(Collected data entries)
━━━━━━━━━━━━━━━━━━━━
(** C36: [mctp_pldm_read] makes at most as many attempts as configured for the type and command of
    the request (three, where the platform does not say otherwise) and then returns 0; the first
    attempt that is answered ends it with the response's length, capped at the buffer
    size, and that many bytes of it in the buffer. An answer without any byte after the
    PLDM header makes it wait for ever. *)
Theorem pldm_read_outcome `{PldmConfig} attempt msg rbuf :
  attempts_ok attempt -> 0 < zlen rbuf ->
  exists r, mctp_pldm_read true true attempt msg rbuf (zlen rbuf) = Some r /\
    match first_response attempt (Z.to_nat (read_max_retry msg)) 0 with
    | None => r = ReadReturn 0 rbuf
    | Some [] => r = ReadBlocked
    | Some data => exists rbuf', r = ReadReturn (Z.min (zlen data) (zlen rbuf)) rbuf' /\
        zlen rbuf' = zlen rbuf /\
        slice rbuf' 0 (Z.min (zlen data) (zlen rbuf)) = slice data 0 (zlen rbuf)
    end.
Proof.
  intros Hok Hr. unfold mctp_pldm_read. destruct (Z.eqb_spec (zlen rbuf) 0); [lia|].
  by apply read_loop_spec.
Qed.
Lemma pldm_read_outcome_witness :
  mctp_pldm_read true true (fun k => if k =? 1 then AttResp [] 0 else AttTimeout)
    (mk_pldm_msg (mk_pldm_hdr 1 0 0 0 0 1 0 0 2) [9] 1 (mk_ext 1 0 8 1 0x20) None 0 None)
    [0; 0; 0; 0] 4 = Some ReadBlocked.
Proof.
  destruct (pldm_read_outcome (fun k => if k =? 1 then AttResp [] 0 else AttTimeout)
    (mk_pldm_msg (mk_pldm_hdr 1 0 0 0 0 1 0 0 2) [9] 1 (mk_ext 1 0 8 1 0x20) None 0 None)
    [0; 0; 0; 0]) as (r & E & Hr).
  - intros k d l H. destruct (k =? 1); [|discriminate]. injection H as <- <-. reflexivity.
  - unfold zlen; simpl; lia.
  - simpl in Hr. subst r. exact E.
Defined.

(** An IPMI request bridged over PLDM whose attempts all go unanswered
    reports success (0) and leaves the request's own fields in the message, as if they
    were the answer; one answered with 5 to 255 bytes returns the netfn, command,
    completion code and data of the response. *)
Theorem pldm_ipmi_request_outcome `{PldmConfig} attempt medium p inst msg :
  attempts_ok attempt -> port_mctp_inst p = Some inst ->
  0 <= pal_find_bus_in_mctp_port (Some p) ->
  0 <= im_data_len msg <= 507 -> zlen (im_data msg) = IPMI_MSG_MAX_LENGTH ->
  let n := Z.to_nat (u8 PLDM_BRIDGE_IPMI_MAX_RETRY) in
  (first_response attempt n 0 = None ->
     pldm_send_ipmi_request true true attempt medium (Some p) msg = Some (Some (0, msg))) /\
  (forall data, first_response attempt n 0 = Some data -> 4 < zlen data < 256 ->
     exists msg', pldm_send_ipmi_request true true attempt medium (Some p) msg
         = Some (Some (0, msg')) /\
       im_netfn msg' = rd data 1 .>> 2 /\ im_cmd msg' = rd data 2 /\
       im_completion_code msg' = (if rd data 0 =? 0 then rd data 3 else CC_UNSPECIFIED_ERROR) /\
       im_data_len msg' = zlen data - 4 /\
       slice (im_data msg') 0 (im_data_len msg') = drop 4 data).
Proof.
  intros Hok Hp Hb Hlen Hdl n. unfold IPMI_MSG_MAX_LENGTH, IPMI_DATA_MAX_LENGTH,
    IPMB_RESP_HEADER_LENGTH in Hdl.
  assert (Hmsg : exists pm, ipmi_request_msg (medium inst) (pal_find_bus_in_mctp_port (Some p)) msg
    = Some pm /\ read_max_retry pm = u8 PLDM_BRIDGE_IPMI_MAX_RETRY).
  { unfold ipmi_request_msg. rewrite mem_read_Some by lia. cbn [mbind option_bind].
    set (h := iana_bytes ++ _).
    destruct (mem_write_two (zeros PLDM_MAX_DATA_SIZE) h (slice (im_data msg) 0 (im_data_len msg)))
      as (d1 & d2 & E1 & E2 & _).
    { change (zlen h) with 5. rewrite zlen_slice, zlen_zeros;
        unfold PLDM_MAX_DATA_SIZE; lia. }
    change (zlen h) with 5 in E2. rewrite E1. cbn [mbind option_bind]. rewrite E2. by eexists. }
  destruct Hmsg as (pm & Hpm & Hn).
  destruct (read_loop_spec attempt n 0 (zeros PLDM_MAX_DATA_SIZE) 0 Hok) as (r & Hr & Hcase).
  assert (Hread : mctp_pldm_read true true attempt pm (zeros PLDM_MAX_DATA_SIZE) PLDM_MAX_DATA_SIZE
    = Some r).
  { unfold mctp_pldm_read. change (PLDM_MAX_DATA_SIZE =? 0) with false. cbn [negb].
    rewrite Hn. fold n.
    rewrite zlen_zeros in Hr by (unfold PLDM_MAX_DATA_SIZE; lia). exact Hr. }
  unfold pldm_send_ipmi_request. destruct (Z.ltb_spec (pal_find_bus_in_mctp_port (Some p)) 0); [lia|].
  rewrite Hp. cbn [mbind option_bind]. rewrite Hpm. cbn [mbind option_bind]. rewrite Hread.
  cbn [mbind option_bind]. split.
  - intros Hf. rewrite Hf in Hcase. by subst r.
  - intros data Hf Hz. rewrite Hf in Hcase. destruct data as [|x d]; [rewrite zlen_nil in Hz; lia|].
    set (data := x :: d) in *. destruct Hcase as (rbuf & -> & Hrl & Hrs).
    rewrite zlen_zeros in * by (unfold PLDM_MAX_DATA_SIZE; lia). unfold PLDM_MAX_DATA_SIZE in *.
    rewrite Z.min_l in * by lia. rewrite (slice_all data) in Hrs by lia.
    assert (Hrd : forall i, 0 <= i < zlen data -> rd rbuf i = rd data i).
    { intros i Hi. rewrite <- Hrs. unfold rd, slice. simpl. rewrite drop_0.
      rewrite lookup_take_lt by lia. done. }
    unfold ipmi_request_finish. rewrite u8_id by lia.
    destruct (Z.eqb_spec (zlen data) 0); [lia|]. destruct (Z.ltb_spec 4 (zlen data)); [|lia].
    rewrite mem_read_Some by lia. cbn [mbind option_bind].
    assert (Hd4 : slice rbuf 4 (zlen data - 4) = drop 4 data).
    { rewrite <- Hrs at 2. unfold slice. simpl. rewrite drop_0, skipn_firstn_comm.
      f_equal. lia. }
    destruct (mem_write_Some (im_data msg) 0 (slice rbuf 4 (zlen data - 4))) as [b Hb'];
      [lia|rewrite zlen_slice by lia; lia|].
    cbn [im_data set_im_cmd set_im_netfn set_im_completion_code]. rewrite Hb'.
    cbn [mbind option_bind]. eexists. split; [done|].
    cbn [im_netfn im_cmd im_completion_code im_data_len im_data set_im_data set_im_data_len
      set_im_cmd set_im_netfn set_im_completion_code].
    rewrite !Hrd by lia. unfold MCTP_SUCCESS. split_and!; try done.
    + by destruct (rd data 0 =? 0).
    + apply mem_write_prefix in Hb'. rewrite zlen_slice, Z.add_0_l in Hb' by lia.
      rewrite Hb'. done.
Qed.
Lemma pldm_ipmi_request_outcome_witness :
  pldm_send_ipmi_request true true (fun _ => AttTimeout) (fun _ => 3)
    (Some (mk_port (Some 1) 2 3 (mk_conf 4 0x20))) (set_im_netfn 6 zero_ipmi_msg)
    = Some (Some (0, set_im_netfn 6 zero_ipmi_msg)).
Proof.
  apply (pldm_ipmi_request_outcome (fun _ => AttTimeout) (fun _ => 3)
    (mk_port (Some 1) 2 3 (mk_conf 4 0x20)) 1 (set_im_netfn 6 zero_ipmi_msg)); try done.
Defined.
━━━━━━━━━━━━━━━━━━━━
What to work on:
Your answer should be the exact lines above from the one with "destruct Hmsg as (pm & Hpm & Hn)." through the one with "rewrite Hn. fold n.", both included, and nothing besides.

Solution:
  destruct Hmsg as (pm & Hpm & Hn).
  destruct (read_loop_spec attempt n 0 (zeros PLDM_MAX_DATA_SIZE) 0 Hok) as (r & Hr & Hcase).
  assert (Hread : mctp_pldm_read true true attempt pm (zeros PLDM_MAX_DATA_SIZE) PLDM_MAX_DATA_SIZE
    = Some r).
  { unfold mctp_pldm_read. change (PLDM_MAX_DATA_SIZE =? 0) with false. cbn [negb].
    rewrite Hn. fold n.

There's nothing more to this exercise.